I've read some form of this comment dozens of times, from a variety of authors, expert advice givers, etc. "The best way to research a book is to go to the places you're writing about."
That's all well and good, if you are writing about your hometown, or state. But what about someone who lives in New York and is writing about Montana? Or a story set in a foreign country? I don't know many aspiring authors who have an unlimited travel budget. Do you? Exactly. So, this sage advice can feel like a slap in the face, right? Absolutely. But, all you need to do is get a bit creative. It is, after all, your forte.
As an example, I am writing a YA pirate tale set in the Caribbean during the 1730's. The story begins in Cuba and my chances of going there are pretty slim. (Pesky U.S. embargo and all.) And, unless Michio Kaku or Stephen Hawking really can figure out how to break the barrier in the time-space continuum to make time travel possible, I'm in trouble.
Or am I?
True, I can’t afford to visit the Caribbean, though I’d love the chance. And I can’t travel back to the 18th century. Well, that point is debatable. I happen to be lucky enough to live in Washington State, just a couple of hours from the home port of The Lady Washington. (Many of you may know the ship as The Interceptor from The Pirates of the Caribbean: the Curse of the Black Pearl.) The ship is a replica of a tall ship that would have sailed the seas around 1790.

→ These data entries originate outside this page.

Lemma exec_key_registered (s : state) (op0 : op) (k : nat) :
  key_registered s k -> key_registered (fst (exec s op0)) k.
Proof.
  intros (o & w & Hd & Hw & Hk).
  destruct op0 as [f extra kw | self args kw t1 t2 | self v | self v].
  - destruct extra, kw; simpl; try (exists o, w; repeat split; auto; fail).
    destruct (Nat.eq_dec (fid f) k) as [Heq|Hne].
    + subst k; rewrite <- Heq.
      exists (List.length (heap s)), (init f); split; [simpl; apply dict_get_set_eq|].
      split; [apply get_wrap_new | reflexivity].
    + exists o, w; split; [simpl; rewrite dict_get_set_neq; auto|].
      split; auto.
      unfold get_obj in *; simpl; rewrite nth_error_app1; auto.
      apply nth_error_Some; congruence.
  - destruct (exec_keeps_func s (Invoke self args kw t1 t2) o w Hw) as (w' & H1 & H2).
    exists o, w'; split; [|split; [exact H1 | congruence]].
    rewrite exec_instances by (intros; discriminate); exact Hd.
  - exists o, w; auto.
  - destruct (exec_keeps_func s (SetNCallStatHist self v) o w Hw) as (w' & H1 & H2).
    exists o, w'; split; [|split; [exact H1 | congruence]].
    rewrite exec_instances by (intros; discriminate); exact Hd.
Qed.

(** ** Claims *)









(** C4 (as stated, refuted): assigning to [call_stats] raises
    AttributeError, not an ImmutablePropertyError. *)
Lemma C4_not_immutable_property_error :
  ~ exists msg,
      snd (exec (fst (exec state0 (Wrap add_f [] []))) (SetCallStats 0 (PyInt 3)))
      = Raise (Exc "ImmutablePropertyError" msg).
Proof.
  intros [msg H]; simpl in H; injection H; intros; discriminate.
Qed.

(** C4 (amended): in every state, assigning to the [call_stats] property
    raises AttributeError("The call_stats property is read only") and
    changes nothing. *)
Theorem set_call_stats_raises (s : state) (self : nat) (value : pyval) :
  exec s (SetCallStats self value)
  = (s, Raise (Exc "AttributeError" "The call_stats property is read only")).
Proof.
  reflexivity.
Qed.

(** C5: from the initial state, after any sequence of wraps, invocations,
    assignments to [call_stats] and capacity changes (with non-negative
    capacities, the spec's unsigned integers), every decorator object has
    [len(history) <= historyCapacity] and [callCount >= len(history)]. A
    capacity of [2^63] or more raises OverflowError and keeps the old
    history; the field then holds the larger value, so the bound still
    holds. *)
Theorem history_invariants (ops : list op) :
  caps_nonneg ops = true ->
  Forall (fun w => hist_len w <= n_call_stat_hist w /\ hist_len w <= _call_count w)
    (heap (run ops state0)).
Proof.
  intros Hc.
  pose proof (run_obj_inv ops state0 (Forall_nil _)) as H1.
  pose proof (run_fields_nonneg ops state0 Hc (Forall_nil _)) as H2.
  apply Forall_forall; intros w Hw.
  pose proof (proj1 (Forall_forall _ _) H1 w Hw) as Hi.
  pose proof (proj1 (Forall_forall _ _) H2 w Hw) as Hn.
  unfold obj_inv, deq_inv in Hi; destruct Hi as (((A1 & A2) & A3 & A4) & A5).
  unfold n_call_stat_hist in *; unfold PY_SSIZE_T_MAX in *; lia.
Qed.
(** * message-wall: the stem-and-branch trading system, embedded and verified

    A shallow embedding of [bazi_trading_system.py]:
    - [BaziCalculator]: the date to four-pillar code, the element counts and
      the generation / overcoming relation between elements;
    - [TradingStrategy.get_trading_signal]: the scoring loop and the decision
      rule;
    - [BacktestingEngine.run_backtest]: the sequential portfolio simulation;
    - [BacktestingEngine.calculate_metrics]: the summary statistics;
    - [DataProcessor.get_multiple_symbols_data] and the cut of the curve in
      [Visualization.plot_portfolio_performance];
    - the analysis of a chart in 品种八字分析.py and the month table and the
      monthly prediction of 月度规律分析.py, which call the calculator.

    Conventions of the embedding.
    - Python [int] is [Z]; [%] with a positive divisor is [Z.modulo] and [//]
      is [Z.div].
    - Python and numpy floats are exact rationals [Q]: rounding is not
      modelled.  A division by zero is: where numpy divides, the result is
      [inf] or [nan] and the run goes on ([NonFinite] of [xfloat]); where
      Python divides, or where [int()] is applied to [inf] or [nan], an
      exception is raised.
    - A raised exception is [None] ([IndexError], [KeyError],
      [ZeroDivisionError], [OverflowError], [ValueError]).
    - The five elements, the ten stems, the twelve branches and the relation
      names are one-character strings drawn from fixed tables in the source;
      they are enumerations here, and [*_str] gives back the source's text.
    - A [dict] keyed by symbol is a [gmap string _]; Python lists are lists,
      [append] adds at the end. *)

From Stdlib Require Import ZArith QArith Qround Qminmax Qabs Sorted Lia Lqa.
From stdpp Require Import gmap strings list fin_maps.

I was able to take a three hour sail aboard The Lady Washington on July 1st. I went with notebook and camera in hand. Watching the crew work together gave me a real taste of what life on a tall ship would have been like. The amount of rigging was mind-boggling, and I couldn’t help but imagine what it might have looked like during a storm. I felt transported back in time. I was inspired.
But, wait – you may be thinking – I don’t have *fill in the blank* near where I live. What am I supposed to do to research my novel? That’s where thinking outside the box will be your best weapon. Sure reading books on the subject/area/technology/whatever is a good place to start. But ask yourself what other resources may be available to you. If you’re setting your story in a place you’re unfamiliar with, do you know someone who has been there? Are you writing about futuristic technology? What about talking to a techie friend who is an authority on gadgets? Try a visit to a local museum/zoo/arboretum with an eye toward observation of flora and fauna. (You don’t have to be writing about tigers, but the movements of the big cats can be borrowed for a creature of your own imagining.)
As you already know, the internet is a great source of information – and videos. Never been to Rome? Don’t know anyone who has either? I went to YouTube and typed in “Rome vacation” and got 4,810 hits. Seeing the sights virtually will give you an idea of the atmosphere, which will lend your descriptions authenticity.
So, if you can’t visit the places you’re writing about in person, find other creative ways of “going” there. Be imaginative and enjoy the research process.